2.1. In Vitro Generation of Murine Bone Marrow-Derived Macrophages (BMDM)

Whole bone marrow was harvested from 10- to 12-week-old female mice by flushing RPMI medium through femurs and tibias using a 27-gauge needle. Animal use for bone marrow collection has been authorized by the Italian Ministry of Health, Animal and Veterinary Office (authorization No. 597/2019-PR). Following red blood cell lysis, cells were cultured overnight in 10% RPMI in 10-cm plates. Non-adherent cells were collected and seeded in Petri dishes in medium containing 20 ng/mL macrophage colony-stimulating factor (M-CSF) (PeproTech, supplied by Tebu-Bio S.r.l., Magenta MI, Italy). After 3 days of culture, cell media were replenished with fresh medium and M-CSF. BMDM were harvested on day 4, and used for all in vitro assays. Polarization was obtained by culturing BMDM with medium containing IL4 (20 ng/mL; PeproTech) and M-CSF (20 ng/mL; PeproTech), or 100 ng/mL LPS (PeproTech) for 24 h.
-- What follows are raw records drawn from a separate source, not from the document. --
(* ===== verification/TorAddr.v ===== *)
(** tor-interface/src/tor_provider.rs: the addresses a tor provider connects to, read from
    text and printed.

    [str::to_lowercase] depends on the tables of Unicode, and domain names are the business
    of the crates idna and domain: these are parameters. *)

From Stdlib Require Import ZArith Lia.
From S2P Require Import Prelude Str NetAddr NetAddrTheory Regexes Crypto TorCrypto TorProvider.
From stdpp Require Import prelude strings list.
From coqutil Require Import Byte.

Open Scope nat_scope.

(** * Parameters *)

Definition is_ascii_byte (b : Init.Byte.byte) : bool := (byte.unsigned b <? 128)%Z.
(** [u8::to_ascii_lowercase] *)
Definition ascii_lower (b : Init.Byte.byte) : Init.Byte.byte :=
  if in_range 65 90 b then byte.of_Z (byte.unsigned b + 32) else b.

(** [str::to_lowercase] *)
Class StrCase : Type := { to_lowercase : str → str }.
Class StrCaseLaws (SC : StrCase) : Prop :=
  to_lowercase_ascii s : forallb is_ascii_byte s = true → to_lowercase s = map ascii_lower s.

(** [idna::domain_to_ascii_cow(.., AsciiDenyList::URL)], the text of [Name::from_str], and
    [Uts46::to_user_interface] *)
Class DomainLib : Type := {
  domain_to_ascii : str → option str;
  name_from_str : str → option str;
  to_user_interface : str → str;
}.

(** [str::ends_with] *)
Definition str_ends_with (s pat : str) : bool := bool_decide (drop (length s - length pat) s = pat).

(** * Addresses *)

Section addresses.
Context `{CL : CryptoLib} `{RL : RegexLib} `{SC : StrCase} `{DL : DomainLib}.

(** [impl Display for OnionAddrV3], [impl Display for OnionAddr] *)
Definition onion_addr_v3_to_string (a : OnionAddrV3) : str :=
  sid_data (oa_service_id a) ++ lit ".onion:" ++ show_uint (oa_virt_port a).
Definition onion_addr_to_string (a : OnionAddr) : str := match a with OA_V3 onion_addr => onion_addr_v3_to_string onion_addr end.

(** [impl FromStr for OnionAddr]; the expression does compile and has its groups, otherwise
    this panics *)
Definition onion_addr_from_str (s : str) : outcome (result TorProviderError OnionAddr) :=
  match re_new onion_service_pattern with
  | None => Panicked
  | Some onion_service_pattern =>
      match re_captures onion_service_pattern (to_lowercase s) with
      | None => Done (Err TP_ParseFailure)
      | Some caps =>
          match group caps "service_id", group caps "port" with
          | Some service_id, Some port =>
              match service_id_from_string (String.string_of_list_byte (to_lowercase service_id)), parse_uint u16_max port with
              | Ok service_id, Some port => Done (Ok (OA_V3 (mkOnionAddrV3 service_id port)))
              | _, _ => Done (Err TP_ParseFailure)
              end
          | _, _ => Panicked
          end
      end
  end.

(** [impl Display for DomainAddr] *)
Definition domain_addr_to_string (a : DomainAddr) : str :=
  to_user_interface (da_domain a) ++ [colon] ++ show_uint (da_port a).

(** [impl TryFrom<(String, u16)> for DomainAddr] *)
Definition domain_addr_try_from (domain : str) (port : Z) : result TorProviderError DomainAddr :=
  match domain_to_ascii domain with
  | None => Err TP_ParseFailure
  | Some domain =>
      match name_from_str domain with
      | None => Err TP_ParseFailure
      | Some domain =>
          if negb (str_ends_with domain (lit ".onion")) then Ok (mkDomainAddr domain port) else Err TP_ParseFailure
      end
  end.

(** [impl FromStr for DomainAddr] *)
Definition domain_addr_from_str (s : str) : outcome (result TorProviderError DomainAddr) :=
  match re_new domain_pattern with
  | None => Panicked
  | Some domain_pattern =>
      match re_captures domain_pattern s with
      | None => Done (Err TP_ParseFailure)
      | Some caps =>
          match group caps "domain", group caps "port" with
          | Some domain, Some port =>
              match parse_uint u16_max port with
              | Some port => Done (domain_addr_try_from domain port)
              | None => Done (Err TP_ParseFailure)
              end
          | _, _ => Panicked
          end
      end
  end.

(** [impl FromStr for TargetAddr] *)
Definition target_addr_from_str (s : str) : outcome (result TorProviderError TargetAddr) :=
  match socket_addr_from_str s with
  | Some socket_addr => Done (Ok (TA_Socket socket_addr))
  | None =>
      match onion_addr_from_str s with
      | Done (Ok onion_addr) => Done (Ok (TA_OnionService onion_addr))
      | Done (Err _) =>
          match domain_addr_from_str s with
          | Done (Ok domain_addr) => Done (Ok (TA_Domain domain_addr))
          | Done (Err _) => Done (Err TP_ParseFailure)
          | Panicked => Panicked
          | OutOfFuel => OutOfFuel
          end
      | Panicked => Panicked
      | OutOfFuel => OutOfFuel
      end
  end.

(** [impl Display for TargetAddr] *)
Definition target_addr_to_string (a : TargetAddr) : str :=
  match a with
  | TA_Socket socket_addr => socket_addr_to_string socket_addr
  | TA_OnionService onion_addr => onion_addr_to_string onion_addr
  | TA_Domain domain_addr => domain_addr_to_string domain_addr
  end.
End addresses.

(** * Lemmas *)

Section lemmas.
Context `{CL : CryptoLaws} `{RL : RegexLib} `{!AddrRegexLaws RL} `{SC : StrCase} `{!StrCaseLaws SC} `{DL : DomainLib}.

(** Characters that lowering leaves alone, and those of them that end no line. *)
Definition lowered (b : Init.Byte.byte) : bool := is_ascii_byte b && bool_decide (ascii_lower b = b).
Definition plain (b : Init.Byte.byte) : bool := lowered b && negb (bool_decide (b = newline)).

Lemma lowered_lower s : forallb lowered s = true → to_lowercase s = s.
Proof.
  intros Hs. rewrite forallb_forall in Hs. rewrite to_lowercase_ascii.
  - rewrite <- (map_id s) at 2. apply map_ext_in. intros b Hb.
    apply Hs, andb_prop in Hb as [_ Hb]. by apply bool_decide_eq_true in Hb.
  - apply forallb_forall. intros b Hb. by apply Hs, andb_prop in Hb as [? _].
Qed.

Lemma plain_lowered s : forallb plain s = true → forallb lowered s = true.
Proof. rewrite !forallb_forall. intros Hs b Hb. by apply Hs, andb_prop in Hb as [? _]. Qed.

Lemma plain_no_newline s : forallb plain s = true → newline ∉ s.
Proof. intros Hs Hin. rewrite forallb_forall in Hs. by apply list_elem_of_In, Hs in Hin. Qed.

Lemma alphabet_plain s :
  Forall (λ c, c ∈ onion_alphabet) s → forallb plain s = true ∧ forallb is_base32_char s = true.
Proof.
  assert (∀ c, c ∈ onion_alphabet → plain c && is_base32_char c = true) as Hall.
  { assert (forallb (λ c, plain c && is_base32_char c) onion_alphabet = true) as Hb by (vm_compute; reflexivity).
    rewrite forallb_forall in Hb. intros c Hc. by apply Hb, list_elem_of_In. }
  intros Hs. induction Hs as [|c s Hc Hs [IH1 IH2]]; [done|]. simpl. apply Hall, andb_prop in Hc as [-> ->].
  by rewrite IH1, IH2.
Qed.

Lemma digit_plain b d : to_digit 10 b = Some d → plain b = true ∧ is_dec_digit b = true ∧ (d ≠ 0%Z → in_range 49 57 b = true).
Proof.
  destruct b; vm_compute; intros H; try discriminate; split_and!; try reflexivity; congruence.
Qed.

Lemma show_port p :
  (1 ≤ p ≤ u16_max)%Z → is_port (show_uint p) = true ∧ forallb plain (show_uint p) = true.
Proof.
  intros Hp. unfold u16_max in Hp.
  destruct (show_radix_spec 10 byte_of_digit ltac:(lia) to_digit_dec _ p (log2_fuel p ltac:(lia)) ltac:(lia))
    as (ds & Hds & Hv & Hne & Hh & Hl).
  unfold show_uint. rewrite show_digits_radix. specialize (Hl 5 ltac:(lia) ltac:(simpl; lia)).
  pose proof (Forall2_length _ _ _ Hds) as Hlen.
  assert (head ds ≠ Some 0%Z) as Hnz. { intros Hz. rewrite (Hh Hz) in Hv. compute in Hv. lia. }
  destruct Hds as [|b d s ds Hb Hds]; [done|]. simpl in *.
  assert (forallb plain s = true ∧ forallb is_dec_digit s = true) as [H1 H2].
  { clear -Hds. induction Hds as [|b d s ds Hb Hds [IH1 IH2]]; [done|]. simpl.
    destruct (digit_plain _ _ Hb) as (-> & -> & _). by rewrite IH1, IH2. }
  destruct (digit_plain _ _ Hb) as (-> & _ & ->); [|congruence]. rewrite H1, H2. simpl.
  split; [|done]. apply Nat.leb_le. lia.
Qed.

Lemma onion_text id p :
  is_valid (sid_data id) = true → (1 ≤ p ≤ u16_max)%Z →
  let l := onion_addr_v3_to_string (mkOnionAddrV3 id p) in
  forallb plain l = true ∧ onion_line l = Some [("service_id", sid_data id); ("port", show_uint p)].
Proof.
  intros Hid Hp. unfold onion_addr_v3_to_string. cbn [oa_service_id oa_virt_port]. cbv zeta.
  destruct (alphabet_plain _ (service_id_symbols _ Hid)) as [H1 H2]. destruct (show_port p Hp) as [H3 H4].
  pose proof (service_id_length _ Hid) as Hl. split.
  - rewrite !forallb_app, H1, H4. done.
  - unfold onion_line. rewrite (take_app_length' (sid_data id)), (drop_app_length' (sid_data id)) by done.
    rewrite (take_app_length' (lit ".onion:")), (drop_app_length' (lit ".onion:")) by done.
    rewrite H2, H3, !bool_decide_eq_true_2 by done. done.
Qed.

(** One line of a text that is an address is enough. *)
Lemma onion_addr_of_line prefix id p :
  forallb plain prefix = true → onion_line prefix = None → is_valid (sid_data id) = true → (1 ≤ p ≤ u16_max)%Z →
  let l := onion_addr_v3_to_string (mkOnionAddrV3 id p) in
  onion_addr_from_str l = Done (Ok (OA_V3 (mkOnionAddrV3 id p))) ∧
  onion_addr_from_str (prefix ++ [newline] ++ l) = Done (Ok (OA_V3 (mkOnionAddrV3 id p))).
Proof.
  intros Hpre Hno Hid Hp l. destruct (onion_text id p Hid Hp) as [Hl Hline]. fold l in Hl, Hline.
  destruct re_onion as (r & Hr & Hc). destruct (alphabet_plain _ (service_id_symbols _ Hid)) as [H1 _].
  assert (∀ s, re_captures r (to_lowercase s) = Some [("service_id", sid_data id); ("port", show_uint p)] →
    onion_addr_from_str s = Done (Ok (OA_V3 (mkOnionAddrV3 id p)))) as Hgo.
  { intros s Hs. unfold onion_addr_from_str. rewrite Hr, Hs. simpl. rewrite lowered_lower by by apply plain_lowered.
    pose proof (service_id_string_roundtrip _ Hid) as Hrt. unfold service_id_to_string in Hrt. rewrite Hrt.
    by rewrite parse_show_uint by lia. }
  split; apply Hgo; rewrite Hc; unfold line_captures.
  - rewrite lowered_lower by by apply plain_lowered. rewrite (split_no newline l) by exact (plain_no_newline _ Hl). simpl. by rewrite Hline.
  - rewrite lowered_lower by (rewrite !forallb_app, (plain_lowered prefix Hpre), (plain_lowered l Hl); done).
    cbn [app]. rewrite (split_app newline prefix l) by exact (plain_no_newline _ Hpre).
    rewrite (split_no newline l) by exact (plain_no_newline _ Hl).
    simpl. rewrite Hno. simpl. by rewrite Hline.
Qed.
End lemmas.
Hereinafter, IL4+ M-CSF-stimulated macrophages will be referred to as M2-like, and LPS-stimulated macrophages as M1-like cells. When specifically indicated, gemcitabine (1 mg/mL), or anti-IL17A antibody (20 μg/mL; BE0173, BioXCell, supplied by D.B.A. Italia S.r.l., Segrate MI, Italy) or its isotype control (BE0083, BioXCell), or recombinant IL17A (PeproTech) were added parallelly to the polarizing stimuli for 24 h. If not differently specified, all metabolic and molecular biology assays were performed at 24 h after treatment.